Denn alles, was Saturn betrifft, ist an die Zeit gebunden. Das heißt es dauert. Und insofern ist die entsprechende Arbeit, die zu verrichten ist, zwar einerseits eine der wichtigsten überhaupt im Leben, aber wir können nicht davon ausgehen, dass wir nach zwei Tagen Arbeit bereits entsprechende Erfolge oder gar den entsprechenden Lohn kassieren können. Derartige Belohnungen, wenn man das überhaupt noch so ausdrücken möchte, stellen sich nach langen Jahren des Arbeitens an sich selber ein. Das allerdings auch mit absoluter Gewissheit. Aber sie stellen sich nicht ein, wenn man es will.
Es verhält sich hier genauso mit dem, was man unter Erleuchtung versteht. Wenn man Erleuchtung erlangen will, dann wird es mit Sicherheit nicht geschehen. Erst wenn man diesen Wunsch, der ja aus dem Ego stammt, aufgibt, dann geschieht es. Dann geschieht es in dem Sinne, wie es in vielen Zen-buddhistischen Büchern beschrieben ist, dass die Erleuchtung zum Menschen kommt, so wie der Schnee in der Frühlingssonne vom Blatt abrutscht. Der Schnee selber will nichts, der ist nur an einem bestimmten Punkt, nämlich im Frühling, angekommen, und die Dinge um ihn herum werden dafür sorgen, dass er schmilzt. Wobei das Schmelzen des Schnees, das Abrutschen des Schnees vom Blatt, das in der Sonne erwärmt wird, dem Erleuchtungserlebnis gleichkommt.

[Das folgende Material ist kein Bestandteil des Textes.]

(* ===== verification/GoNet.v ===== *)
(** * The parts of Go's [net] and [net/netip] the program uses

    [net.IP] and [net.IPMask] are byte slices: lists of [N] below 256, of
    length 4 or 16.  [netip.ParseAddr], on which [net.ParseIP] and
    [net.ParseCIDR] are built, is translated loop by loop: an address parses
    here exactly when it does in Go 1.25. *)

From Stdlib Require Import Ascii Lia.
From S2P Require Import Prelude GoStrings.

Definition IP := list N.
Definition IPMask := list N.

(** [net.IPNet]. *)
Record IPNet := mkIPNet { IPNet_IP : IP; IPNet_Mask : IPMask }.

#[global] Instance IPNet_eq_dec : EqDecision IPNet.
Proof. solve_decision. Defined.

(** [netip.Addr]: an IPv4 address (4 bytes) or an IPv6 one (16 bytes) with zone. *)
Inductive Addr :=
  | Addr4 (bytes : list N)
  | Addr6 (bytes : list N) (zone : string).

(** ** Parsing *)

(** The loop of [parseIPv4Fields].  [digLen] is the number of digits of the
    current octet, so [digLen = 0] is Go's [i == 0 || s[i-1] == '.']. *)
Fixpoint parseIPv4Fields (s : string) (val digLen : N) (fields : list N) : option (list N) :=
  match s with
  | EmptyString => if (length fields <? 3)%nat then None else Some (fields ++ [val])
  | String c s' =>
      match digit_val c with
      | Some d =>
          if (digLen =? 1)%N && (val =? 0)%N then None
          else if (255 <? val * 10 + d)%N then None
          else parseIPv4Fields s' (val * 10 + d) (digLen + 1) fields
      | None =>
          if bool_decide (c = "."%char) then
            if (digLen =? 0)%N || bool_decide (s' = "") then None
            else if (length fields =? 3)%nat then None
            else parseIPv4Fields s' 0 0 (fields ++ [val])
          else None
      end
  end.

Definition parseIPv4 (s : string) : option Addr :=
  Addr4 <$> parseIPv4Fields s 0 0 [].

Definition hex_val (c : ascii) : option N :=
  let n := N_of_ascii c in
  if (48 <=? n)%N && (n <=? 57)%N then Some (n - 48)%N
  else if (97 <=? n)%N && (n <=? 102)%N then Some (n - 97 + 10)%N
  else if (65 <=? n)%N && (n <=? 70)%N then Some (n - 65 + 10)%N
  else None.

(** The inner loop of [parseIPv6]: read the hex digits of one group. *)
Fixpoint scanHex (s : string) (off acc : N) : option (N * N * string) :=
  match s with
  | EmptyString => Some (off, acc, s)
  | String c s' =>
      match hex_val c with
      | None => Some (off, acc, s)
      | Some d =>
          if (3 <? off)%N then None
          else if (65535 <? acc * 16 + d)%N then None
          else scanHex s' (off + 1) (acc * 16 + d)
      end
  end.

(** The outer loop of [parseIPv6], at most eight groups of two bytes: the
    fuel is [8 - i/2], so running out of it is Go's exit on [i == 16].  The
    result is the rest of the string, the bytes read and the ellipsis. *)
Fixpoint parseIPv6_loop (fuel : nat) (s : string) (ip : list N) (ellipsis : option nat)
    : option (string * list N * option nat) :=
  match fuel with
  | O => Some (s, ip, ellipsis)
  | S fuel =>
      match scanHex s 0 0 with
      | None => None
      | Some (off, acc, s') =>
          if (off =? 0)%N then None else
          match s' with
          | EmptyString => Some ("", ip ++ [acc `div` 256; acc `mod` 256]%N, ellipsis)
          | String c s1 =>
              if bool_decide (c = "."%char) then
                if bool_decide (ellipsis = None) && negb (length ip =? 12)%nat then None
                else if (16 <? length ip + 4)%nat then None
                else fields ← parseIPv4Fields s 0 0 [];
                     Some ("", ip ++ fields, ellipsis)
              else
                let ip := ip ++ [acc `div` 256; acc `mod` 256]%N in
                if negb (bool_decide (c = ":"%char)) then None
                else match s1 with
                | EmptyString => None
                | String c1 s2 =>
                    if bool_decide (c1 = ":"%char) then
                      match ellipsis with
                      | Some _ => None
                      | None =>
                          if bool_decide (s2 = "") then Some ("", ip, Some (length ip))
                          else parseIPv6_loop fuel s2 ip (Some (length ip))
                      end
                    else parseIPv6_loop fuel s1 ip ellipsis
                end
          end
      end
  end.

(** Split off the zone; [None] when it is announced but empty. *)
Fixpoint splitZone (s : string) : option (string * string) :=
  match s with
  | EmptyString => Some ("", "")
  | String c s' =>
      if bool_decide (c = "%"%char) then
        if bool_decide (s' = "") then None else Some ("", s')
      else '(a, z) ← splitZone s'; Some (String c a, z)
  end.

(** After the loop: the string must be used up and the ellipsis expanded. *)
Definition parseIPv6_finish (zone : string) (r : string * list N * option nat) : option Addr :=
  let '(s, ip, ellipsis) := r in
  if negb (bool_decide (s = "")) then None
  else if (length ip <? 16)%nat then
    match ellipsis with
    | None => None
    | Some e => Some (Addr6 (take e ip ++ replicate (16 - length ip) 0%N ++ drop e ip) zone)
    end
  else match ellipsis with
       | Some _ => None
       | None => Some (Addr6 ip zone)
       end.

Definition parseIPv6 (inp : string) : option Addr :=
  '(s, zone) ← splitZone inp;
  match s with
  | String c1 (String c2 s') =>
      if bool_decide (c1 = ":"%char) && bool_decide (c2 = ":"%char) then
        if bool_decide (s' = "") then Some (Addr6 (replicate 16 0%N) zone)
        else parseIPv6_loop 8 s' [] (Some 0) ≫= parseIPv6_finish zone
      else parseIPv6_loop 8 s [] None ≫= parseIPv6_finish zone
  | _ => parseIPv6_loop 8 s [] None ≫= parseIPv6_finish zone
  end.

Fixpoint ParseAddr_scan (s0 s : string) : option Addr :=
  match s with
  | EmptyString => None
  | String c s =>
      if bool_decide (c = "."%char) then parseIPv4 s0
      else if bool_decide (c = ":"%char) then parseIPv6 s0
      else if bool_decide (c = "%"%char) then None
      else ParseAddr_scan s0 s
  end.

(** [netip.ParseAddr]. *)
Definition ParseAddr (s : string) : option Addr := ParseAddr_scan s s.

Definition v4InV6Prefix : list N := [0;0;0;0;0;0;0;0;0;0;255;255]%N.

Definition As16 (a : Addr) : IP :=
  match a with Addr4 b => v4InV6Prefix ++ b | Addr6 b _ => b end.
Definition Zone (a : Addr) : string :=
  match a with Addr4 _ => "" | Addr6 _ z => z end.
Definition BitLen (a : Addr) : N :=
  match a with Addr4 _ => 32 | Addr6 _ _ => 128 end.

(** [net.ParseIP]: [None] is Go's [nil]. *)
Definition ParseIP (s : string) : option IP :=
  a ← ParseAddr s;
  if bool_decide (Zone a = "") then Some (As16 a) else None.

(** [ip.To4()]. *)
Definition To4 (ip : IP) : option IP :=
  if (length ip =? 4)%nat then Some ip
  else if (length ip =? 16)%nat && bool_decide (take 12 ip = v4InV6Prefix)
  then Some (drop 12 ip) else None.

(** [net.dtoi]: the value and the unread rest; [None] on overflow or no digit. *)
Fixpoint dtoi_go (s : string) (n : N) (seen : bool) : option (N * string) :=
  match s with
  | EmptyString => if seen then Some (n, "") else None
  | String c s' =>
      match digit_val c with
      | None => if seen then Some (n, s) else None
      | Some d => if (16777215 <=? n * 10 + d)%N then None else dtoi_go s' (n * 10 + d) true
      end
  end.
Definition dtoi (s : string) : option (N * string) := dtoi_go s 0 false.

(** [net.CIDRMask(ones, bits)], [bits] being [8 * n]. *)
Fixpoint CIDRMask (ones : N) (n : nat) : IPMask :=
  match n with
  | O => []
  | S n =>
      if (8 <=? ones)%N then 255%N :: CIDRMask (ones - 8) n
      else (255 - N.shiftr 255 ones)%N :: CIDRMask 0 n
  end.

Definition allFF (b : list N) : bool := forallb (N.eqb 255) b.

(** [ip.Mask(mask)]. *)
Definition Mask (ip : IP) (mask : IPMask) : option IP :=
  let mask := if (length mask =? 16)%nat && (length ip =? 4)%nat && allFF (take 12 mask)
              then drop 12 mask else mask in
  let ip := if (length mask =? 4)%nat && (length ip =? 16)%nat
                && bool_decide (take 12 ip = v4InV6Prefix)
            then drop 12 ip else ip in
  if (length ip =? length mask)%nat then Some (zip_with N.land ip mask) else None.

(** The string before the first ['/'] and the one after it. *)
Fixpoint cutSlash (s : string) : option (string * string) :=
  match s with
  | EmptyString => None
  | String c s' =>
      if bool_decide (c = "/"%char) then Some ("", s')
      else '(a, m) ← cutSlash s'; Some (String c a, m)
  end.

(** [net.ParseCIDR]. *)
Definition ParseCIDR (s : string) : option (IP * IPNet) :=
  '(addr, mask) ← cutSlash s;
  ipAddr ← ParseAddr addr;
  if negb (bool_decide (Zone ipAddr = "")) then None else
  '(n, rest) ← dtoi mask;
  if negb (bool_decide (rest = "")) || (BitLen ipAddr <? n)%N then None else
  let m := CIDRMask n (N.to_nat (BitLen ipAddr) / 8) in
  let addr16 := As16 ipAddr in
  Some (addr16, mkIPNet (default [] (Mask addr16 m)) m).

(** ** Printing *)

(** [simpleMaskLength]: [None] is Go's [-1]. *)
Fixpoint leadingOnes (fuel : nat) (v n : N) : option N :=
  match fuel with
  | O => if (v =? 0)%N then Some n else None
  | S fuel =>
      if N.testbit v 7 then leadingOnes fuel (N.land (N.shiftl v 1) 255) (n + 1)
      else if (v =? 0)%N then Some n else None
  end.

Fixpoint simpleMaskLength_go (mask : IPMask) (n : N) : option N :=
  match mask with
  | [] => Some n
  | v :: mask =>
      if (v =? 255)%N then simpleMaskLength_go mask (n + 8)
      else n' ← leadingOnes 8 v n;
           if forallb (N.eqb 0) mask then Some n' else None
  end.
Definition simpleMaskLength (mask : IPMask) : option N := simpleMaskLength_go mask 0.

(** The first result of [mask.Size()]. *)
Definition Mask_ones (mask : IPMask) : N := default 0%N (simpleMaskLength mask).

Definition hexDigit (n : N) : ascii :=
  if (n <? 10)%N then ascii_of_N (48 + n) else ascii_of_N (87 + n).

Fixpoint appendHex_go (fuel : nat) (n : N) (s : string) : string :=
  match fuel with
  | O => s
  | S fuel =>
      let s := String (hexDigit (n `mod` 16)) s in
      if (n <? 16)%N then s else appendHex_go fuel (n `div` 16) s
  end.
(** ["%x"] of a 16-bit value. *)
Definition appendHex (n : N) : string := appendHex_go 4 n "".

Fixpoint groups16 (b : list N) : list N :=
  match b with
  | hi :: lo :: b => (hi * 256 + lo)%N :: groups16 b
  | _ => []
  end.

Fixpoint zeroPrefix (l : list N) : nat :=
  match l with
  | x :: l => if (x =? 0)%N then S (zeroPrefix l) else 0
  | [] => 0
  end.

(** The first of the longest runs of at least two zero groups. *)
Fixpoint longestZeros (i : nat) (l : list N) (best : option (nat * nat)) : option (nat * nat) :=
  match l with
  | [] => best
  | _ :: l' =>
      let n := zeroPrefix l in
      let better := match best with None => true | Some (_, m) => (m <? n)%nat end in
      longestZeros (S i) l' (if (2 <=? n)%nat && better then Some (i, n) else best)
  end.

Definition joinHex (l : list N) : string :=
  match appendHex <$> l with
  | [] => ""
  | x :: xs => foldl (λ a b, a +:+ ":" +:+ b) x xs
  end.

Definition string6 (b : list N) : string :=
  let g := groups16 b in
  match longestZeros 0 g None with
  | None => joinHex g
  | Some (i, n) => joinHex (take i g) +:+ "::" +:+ joinHex (drop (i + n) g)
  end.

Definition string4 (b : list N) : string :=
  match (pretty : N → string) <$> b with
  | [] => ""
  | x :: xs => foldl (λ a b, a +:+ "." +:+ b) x xs
  end.

Definition hexBytes (b : list N) : string :=
  foldr (λ x s, String (hexDigit (x `div` 16)) (String (hexDigit (x `mod` 16)) s)) "" b.

(** [ip.String()]. *)
Definition IP_String (ip : IP) : string :=
  if (length ip =? 0)%nat then "<nil>"
  else if negb (length ip =? 4)%nat && negb (length ip =? 16)%nat then "?" +:+ hexBytes ip
  else match To4 ip with
       | Some b => string4 b
       | None => string6 ip
       end.

(** [IPNet.String()], through [networkNumberAndMask]. *)
Definition networkNumberAndMask (n : IPNet) : option (IP * IPMask) :=
  ip ← match To4 (IPNet_IP n) with
       | Some ip => Some ip
       | None => if (length (IPNet_IP n) =? 16)%nat then Some (IPNet_IP n) else None
       end;
  let m := IPNet_Mask n in
  if (length m =? 4)%nat then
    if (length ip =? 4)%nat then Some (ip, m) else None
  else if (length m =? 16)%nat then
    Some (ip, if (length ip =? 4)%nat then drop 12 m else m)
  else None.

Definition IPNet_String (n : IPNet) : string :=
  match networkNumberAndMask n with
  | None => "<nil>"
  | Some (nn, m) =>
      match simpleMaskLength m with
      | Some l => IP_String nn +:+ "/" +:+ pretty l
      | None => IP_String nn +:+ "/" +:+ hexBytes m
      end
  end.

Example parse_v4 : ParseIP "192.0.2.1" = Some (v4InV6Prefix ++ [192;0;2;1]%N).
Proof. vm_compute. reflexivity. Qed.
Example parse_v4_leading_zero : ParseIP "192.0.02.1" = None.
Proof. vm_compute. reflexivity. Qed.
Example parse_v6 : ParseIP "2001:db8::1" =
  Some [32;1;13;184;0;0;0;0;0;0;0;0;0;0;0;1]%N.
Proof. vm_compute. reflexivity. Qed.
Example parse_v6_mapped : ParseIP "::ffff:10.1.2.3" = ParseIP "10.1.2.3".
Proof. vm_compute. reflexivity. Qed.
Example parse_v6_zone : ParseIP "fe80::1%eth0" = None.
Proof. vm_compute. reflexivity. Qed.
Example parse_v6_bad : (ParseIP <$> ["1::2::3"; ":1"; "1:2:3:4:5:6:7:8:9"; "12345::"; "1:2:3:4:5:6:7::8"; "g::"])
  = [None; None; None; None; None; None].
Proof. vm_compute. reflexivity. Qed.
Example parse_cidr : (λ p, IPNet_String (snd p)) <$> ParseCIDR "10.1.2.3/20" = Some "10.1.0.0/20".
Proof. vm_compute. reflexivity. Qed.
Example parse_cidr6 : (λ p, IPNet_String (snd p)) <$> ParseCIDR "2001:db8:0:1::/64" = Some "2001:db8:0:1::/64".
Proof. vm_compute. reflexivity. Qed.
Example parse_cidr_bad : (ParseCIDR <$> ["10.0.0.0/33"; "10.0.0.0"; "10.0.0.0/"; "10.0.0.0/8x"; "::/129"])
  = [None; None; None; None; None].
Proof. vm_compute. reflexivity. Qed.

(** ** Lemmas: dotted quads *)

(** One octet, by its 256 values: reading it up to the dot or the end. *)
Lemma parse_octet_dot (n : nat) s fields :
  n < 256 →
  parseIPv4Fields (pretty (N.of_nat n) +:+ String "." s) 0 0 fields =
  if bool_decide (s = "") then None
  else if (length fields =? 3)%nat then None
  else parseIPv4Fields s 0 0 (fields ++ [N.of_nat n]).
Proof. intros Hn. do 256 (destruct n as [|n]; [reflexivity|]). lia. Qed.

Lemma parse_octet_end (n : nat) fields :
  n < 256 →
  parseIPv4Fields (pretty (N.of_nat n)) 0 0 fields =
  if (length fields <? 3)%nat then None else Some (fields ++ [N.of_nat n]).
Proof. intros Hn. do 256 (destruct n as [|n]; [reflexivity|]). lia. Qed.

Lemma ParseAddr_scan_dot s0 w s :
  contains_char "." w = false → contains_char ":" w = false → contains_char "%" w = false →
  ParseAddr_scan s0 (w +:+ String "." s) = parseIPv4 s0.
Proof.
  induction w as [|c w IH]; [done|]. simpl.
  intros [H1 ?]%orb_false_iff [H2 ?]%orb_false_iff [H3 ?]%orb_false_iff.
  rewrite H1, H2, H3. auto.
Qed.

(** What [IP.String] prints of an IPv4 address, [ParseIP] reads back. *)
Lemma ParseIP_string4 a b c d :
  (a < 256)%N → (b < 256)%N → (c < 256)%N → (d < 256)%N →
  ParseIP (string4 [a; b; c; d]) = Some (v4InV6Prefix ++ [a; b; c; d]).
Proof.
  intros Ha Hb Hc Hd. unfold ParseIP, ParseAddr, string4; cbn [fmap list_fmap foldl].
  rewrite !app_assoc_string.
  assert (∀ s, "." +:+ s = String "." s) as Hdot by done. rewrite !Hdot.
  rewrite (ParseAddr_scan_dot _ (pretty a)) by (by apply pretty_no_char). unfold parseIPv4.
  rewrite <-(N2Nat.id a), <-(N2Nat.id b), <-(N2Nat.id c), <-(N2Nat.id d).
  assert (∀ x y, String x y ≠ "") as Hne by done.
  assert (∀ (n : N) x s, pretty n +:+ String x s ≠ "") as Hne'.
  { intros n x s. by destruct (pretty_N_cons n) as (c' & s' & ->). }
  rewrite parse_octet_dot by lia. rewrite bool_decide_eq_false_2 by done. cbn [length Nat.eqb app].
  rewrite parse_octet_dot by lia. rewrite bool_decide_eq_false_2 by done. cbn [length Nat.eqb app].
  rewrite parse_octet_dot by lia.
  rewrite bool_decide_eq_false_2 by (by destruct (pretty_N_cons (N.of_nat (N.to_nat d))) as (c' & s' & ->)).
  cbn [length Nat.eqb app]. rewrite parse_octet_end by lia. done.
Qed.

Hätte der Schnee die Absicht, vom Blatt abzurutschen, würde es nicht gelingen. Aber da er diese Absicht nicht mehr hat, weil er so weit schon gekommen ist, weil der Winter vorbei ist, braucht er sich um nichts mehr aus sich selbst heraus zu bemühen, sondern braucht die Dinge nur noch geschehen zu lassen. Und das, was wir menschliche Würde nennen, ist einerseits unser ur-eigenster persönlicher Verdienst. Aber wenn wir mit der Absicht arbeiten, Würde zu erlangen, dann werden wir, solange wir diese Absicht haben, Würde nicht erlangen können. Daher sollte man diesen Wunsch, obwohl er ein verständlicher Wunsch ist, aufgeben. Und wenn wir das tun und dennoch fleißig und in einer gewissen saturnischen Demut sind - das muss auch dazu gesagt werden, denn wir haben es hier beim Saturn mit dem Prinzip der Askese und der Reduzierung zu tun - wenn man das in diesem Sinne tut, dann wird man Würde erlangen und den einem zugewiesenen Platz auch finden. Das heißt: dann wird man glücklich.